(** [str(uuid.uuid4())] *)
Definition next_uuid (self : t) : string * t :=
  (uuid4 (uuid4_calls self),
   {| _data_loader_sources := _data_loader_sources self;
      _app_config := _app_config self;
      _data_loader_tasks := _data_loader_tasks self;
      logged := logged self;
      sinks := sinks self;
      uuid4_calls := S (uuid4_calls self);
      info_printed := info_printed self |}).

(** [source._source.put(data)] *)
Definition put (source : DataLoaderSource) (data : DataFrame) (self : t) : t :=
  {| _data_loader_sources := _data_loader_sources self;
     _app_config := _app_config self;
     _data_loader_tasks := _data_loader_tasks self;
     logged := logged self;
     sinks := <[source := default [] (sinks self !! source) ++ [data]]> (sinks self);
     uuid4_calls := uuid4_calls self;
     info_printed := info_printed self |}.

(** [data.info(memory_usage=True)] *)
Definition info (data : DataFrame) (self : t) : t :=
  {| _data_loader_sources := _data_loader_sources self;
     _app_config := _app_config self;
     _data_loader_tasks := _data_loader_tasks self;
     logged := logged self;
     sinks := sinks self;
     uuid4_calls := uuid4_calls self;
     info_printed := info_printed self ++ [length data] |}.

Definition register_data_loader_sources
    (data_loader_sources : list DataLoaderSource) (self : t) : t :=
  foldl
    (fun self source =>
       if decide (source ∈ _data_loader_sources self) then
         log WARNING
             "Detected duplicate data loader sources. Configuration: %s"
             (ArgConfig (config source)) self
       else add_source source self)
    self data_loader_sources.

(** [asyncio.create_task(asyncio.to_thread(self.__read_and_put_data,
    source), name=name)]: the task is scheduled, its body has not run. *)
Definition create_task (source : DataLoaderSource) (name : string) : Task.t :=
  {| Task.get_name := name;
     Task.source := source;
     Task.state := Task.Pending |}.

(** The values of [n] successive calls of [str(uuid.uuid4())] after [c]
    earlier calls. *)
Definition drawn_names (c n : nat) : list string := uuid4 <$> seq c n.

(** The body of the loop of [load]. *)
Definition load_one (acc : gset string * t) (source : DataLoaderSource)
  : gset string * t :=
  let '(task_ids, self) := acc in
  let self :=
    log INFO
        "Beginning data load for source with the following configuration: %s"
        (ArgConfig (config source)) self in
  let '(name, self) := next_uuid self in
  let task := create_task source name in
  let self := set_tasks (_data_loader_tasks self ++ [task]) self in
  (task_ids ∪ {[Task.get_name task]}, self).

Definition load (self : t) : gset string * t :=
  let total_sources := size (_data_loader_sources self) in
  let self :=
    log INFO "Starting the loading process for %d data source(s)."
        (ArgInt total_sources) self in
  foldl load_one (∅, self) (elements (_data_loader_sources self)).

(** Small state operations used by the methods below. *)
Definition lift {A} (r : Result A) : Eff t A := fun self => (self, r).

Definition modify (f : t -> t) : Eff t unit := fun self => (f self, Ok tt).

Definition get_task_status_by_name (task_id : string)
  : Eff t (option string) :=
  fun self =>
    match
      List.find (fun task => bool_decide (Task.get_name task = task_id))
                (_data_loader_tasks self)
    with
    | None => ret None self
    | Some task =>
        (if negb (Task.done task) then ret (Some "Task is still running")
         else if Task.cancelled task then ret (Some "Task was cancelled")
         else
           let! exc := lift (Task.exception task) in
           match exc with
           | Some _ =>
               let! exc := lift (Task.exception task) in
               let! _ :=
                 match exc with
                 | Some exc =>
                     modify (log ERROR "traceback.format_exception"
                                 (ArgException exc))
                 | None => ret tt
                 end in
               let! exc := lift (Task.exception task) in
               ret (Some ("Task failed with exception: "
                          +:+ match exc with
                              | Some exc => exc_str exc
                              | None => "None"
                              end
                          +:+ ". For traceback, check the logs."))
           | None => ret (Some "Task completed successfully")
           end) self
    end.

(** The six members of [DataFormat] are dispatched to their pandas
    reader; the wildcard case of the source, which raises [ValueError],
    is reached by no member of the enumeration. *)
Definition __read_data
    (path : string) (data_format : DataFormat)
    (pandas_read_kwargs : option (gmap string string))
  : Result PandasObject :=
  let kwargs := default ∅ pandas_read_kwargs in
  match data_format with
  | CSV => read_csv path kwargs
  | FWF => read_fwf path kwargs
  | XML => read_xml path kwargs
  | JSON => read_json path kwargs
  | PARQUET => read_parquet path kwargs
  | ORC => read_orc path kwargs
  end.

Definition put_logged (what : string) (source : DataLoaderSource)
    (data : DataFrame) : Eff t unit :=
  let! _ := if debug_enabled then modify (info data) else ret tt in
  let! _ := modify (log DEBUG what (ArgInt (length data))) in
  modify (put source data).

Definition __read_and_put_data (source : DataLoaderSource) : Eff t unit :=
  let! data :=
    lift (__read_data (path (config source)) (format (config source))
                      (pandas_read_kwargs (config source))) in
  let! _ :=
    match data with
    | IsDataFrame data =>
        put_logged
          "Data frame of size: %s has been loaded into memory. Beginning persistence process."
          source data
    | IsReader chunks failure =>
        let! _ :=
          for_each
            (put_logged
               "Chunk of size: %s has been loaded into memory. Beginning persistence process."
               source)
            chunks in
        match failure with
        | Some exc => raise exc
        | None => ret tt
        end
    | IsOther type_repr =>
        raise (TypeError
                 ("The returned object from the Pandas read method was not of the expected type. Actual type: "
                  +:+ type_repr))
    end in
  modify (log INFO
              "Finished the data load for source with the following configuration: %s"
              (ArgConfig (config source))).

(** *** The event loop

    The loop runs the body of a pending task and keeps its outcome on the
    task: the exception the body raised, or its completion.  A pending
    task may also be cancelled from outside.  The body of one task is
    run in one step. *)
Definition outcome_state (outcome : Result unit) : Task.State :=
  match outcome with
  | Ok _ => Task.Finished
  | Raise exc => Task.Failed exc
  end.

Definition run_task (i : nat) (self : t) : t :=
  match _data_loader_tasks self !! i with
  | Some task =>
      match Task.state task with
      | Task.Pending =>
          let '(self', outcome) :=
            __read_and_put_data (Task.source task) self in
          set_tasks
            (<[i := Task.with_state (outcome_state outcome) task]>
               (_data_loader_tasks self'))
            self'
      | _ => self
      end
  | None => self
  end.

Definition cancel_task (i : nat) (self : t) : t :=
  match _data_loader_tasks self !! i with
  | Some task =>
      match Task.state task with
      | Task.Pending =>
          set_tasks
            (<[i := Task.with_state Task.Cancelled task]>
               (_data_loader_tasks self))
            self
      | _ => self
      end
  | None => self
  end.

**EXERCISE BRIEF:** For each line in the entries that holds "persistence", return that line.

**WORKED SOLUTION:**
          "Data frame of size: %s has been loaded into memory. Beginning persistence process."
               "Chunk of size: %s has been loaded into memory. Beginning persistence process."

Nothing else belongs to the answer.